Collected data
(** * TinyNetworkProxyless: the NAS-Bench-201 search supernetwork

    A shallow embedding of
    [lib/models/cell_searchs/search_model_proxyless.py]: the layer plan and
    the construction loop, the categorical relaxation with its retry loop,
    genotype decoding, the forward dispatch over the cell stack and the
    enumeration of the network weights.

    Tensor entries are IEEE-like scalars: a finite value (an exact rational,
    kept in lowest terms by every operation), the two infinities, or
    not-a-number.  Rounding and overflow of finite values are not modelled. *)

From Stdlib Require Import ZArith QArith Lia.
From stdpp Require Import base option list strings gmap pretty.

(** ** Scalars and tensors *)

Inductive fval : Type :=
| Finite (q : Q)
| PosInf
| NegInf
| NaN.

Definition tensor : Type := list (list fval).

Definition fzero : fval := Finite 0.
Definition fone : fval := Finite 1.

(** [torch.isinf], [torch.isnan] on one entry. *)
Definition isinf (x : fval) : bool :=
  match x with PosInf | NegInf => true | _ => false end.

Definition isnan (x : fval) : bool :=
  match x with NaN => true | _ => false end.

Definition fadd (x y : fval) : fval :=
  match x, y with
  | NaN, _ | _, NaN => NaN
  | PosInf, NegInf | NegInf, PosInf => NaN
  | PosInf, _ | _, PosInf => PosInf
  | NegInf, _ | _, NegInf => NegInf
  | Finite a, Finite b => Finite (Qred (a + b))
  end.

Definition fsub (x y : fval) : fval :=
  match x, y with
  | NaN, _ | _, NaN => NaN
  | PosInf, PosInf | NegInf, NegInf => NaN
  | PosInf, _ | _, NegInf => PosInf
  | NegInf, _ | _, PosInf => NegInf
  | Finite a, Finite b => Finite (Qred (a - b))
  end.

Definition fmul (x y : fval) : fval :=
  match x, y with
  | NaN, _ | _, NaN => NaN
  | Finite a, Finite b => Finite (Qred (a * b))
  | Finite a, PosInf | PosInf, Finite a =>
      if Qeq_bool a 0 then NaN else if Qle_bool 0 a then PosInf else NegInf
  | Finite a, NegInf | NegInf, Finite a =>
      if Qeq_bool a 0 then NaN else if Qle_bool 0 a then NegInf else PosInf
  | PosInf, PosInf | NegInf, NegInf => PosInf
  | PosInf, NegInf | NegInf, PosInf => NaN
  end.

Definition fdiv (x y : fval) : fval :=
  match x, y with
  | NaN, _ | _, NaN => NaN
  | Finite a, Finite b =>
      if Qeq_bool b 0
      then (if Qeq_bool a 0 then NaN else if Qle_bool 0 a then PosInf else NegInf)
      else Finite (Qred (a / b))
  | Finite _, (PosInf | NegInf) => Finite 0
  | PosInf, Finite b => if Qle_bool 0 b then PosInf else NegInf
  | NegInf, Finite b => if Qle_bool 0 b then NegInf else PosInf
  | (PosInf | NegInf), (PosInf | NegInf) => NaN
  end.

• **WHAT THE TASK ASKS**: All of the lines above must be returned exactly as they stand.

• **EXERCISE RESPONSE**:
(** * TinyNetworkProxyless: the NAS-Bench-201 search supernetwork

    A shallow embedding of
    [lib/models/cell_searchs/search_model_proxyless.py]: the layer plan and
    the construction loop, the categorical relaxation with its retry loop,
    genotype decoding, the forward dispatch over the cell stack and the
    enumeration of the network weights.

    Tensor entries are IEEE-like scalars: a finite value (an exact rational,
    kept in lowest terms by every operation), the two infinities, or
    not-a-number.  Rounding and overflow of finite values are not modelled. *)

From Stdlib Require Import ZArith QArith Lia.
From stdpp Require Import base option list strings gmap pretty.

(** ** Scalars and tensors *)

Inductive fval : Type :=
| Finite (q : Q)
| PosInf
| NegInf
| NaN.

Definition tensor : Type := list (list fval).

Definition fzero : fval := Finite 0.
Definition fone : fval := Finite 1.

(** [torch.isinf], [torch.isnan] on one entry. *)
Definition isinf (x : fval) : bool :=
  match x with PosInf | NegInf => true | _ => false end.

Definition isnan (x : fval) : bool :=
  match x with NaN => true | _ => false end.

Definition fadd (x y : fval) : fval :=
  match x, y with
  | NaN, _ | _, NaN => NaN
  | PosInf, NegInf | NegInf, PosInf => NaN
  | PosInf, _ | _, PosInf => PosInf
  | NegInf, _ | _, NegInf => NegInf
  | Finite a, Finite b => Finite (Qred (a + b))
  end.

Definition fsub (x y : fval) : fval :=
  match x, y with
  | NaN, _ | _, NaN => NaN
  | PosInf, PosInf | NegInf, NegInf => NaN
  | PosInf, _ | _, NegInf => PosInf
  | NegInf, _ | _, PosInf => NegInf
  | Finite a, Finite b => Finite (Qred (a - b))
  end.

Definition fmul (x y : fval) : fval :=
  match x, y with
  | NaN, _ | _, NaN => NaN
  | Finite a, Finite b => Finite (Qred (a * b))
  | Finite a, PosInf | PosInf, Finite a =>
      if Qeq_bool a 0 then NaN else if Qle_bool 0 a then PosInf else NegInf
  | Finite a, NegInf | NegInf, Finite a =>
      if Qeq_bool a 0 then NaN else if Qle_bool 0 a then NegInf else PosInf
  | PosInf, PosInf | NegInf, NegInf => PosInf
  | PosInf, NegInf | NegInf, PosInf => NaN
  end.

Definition fdiv (x y : fval) : fval :=
  match x, y with
  | NaN, _ | _, NaN => NaN
  | Finite a, Finite b =>
      if Qeq_bool b 0
      then (if Qeq_bool a 0 then NaN else if Qle_bool 0 a then PosInf else NegInf)
      else Finite (Qred (a / b))
  | Finite _, (PosInf | NegInf) => Finite 0
  | PosInf, Finite b => if Qle_bool 0 b then PosInf else NegInf
  | NegInf, Finite b => if Qle_bool 0 b then NegInf else PosInf
  | (PosInf | NegInf), (PosInf | NegInf) => NaN
  end.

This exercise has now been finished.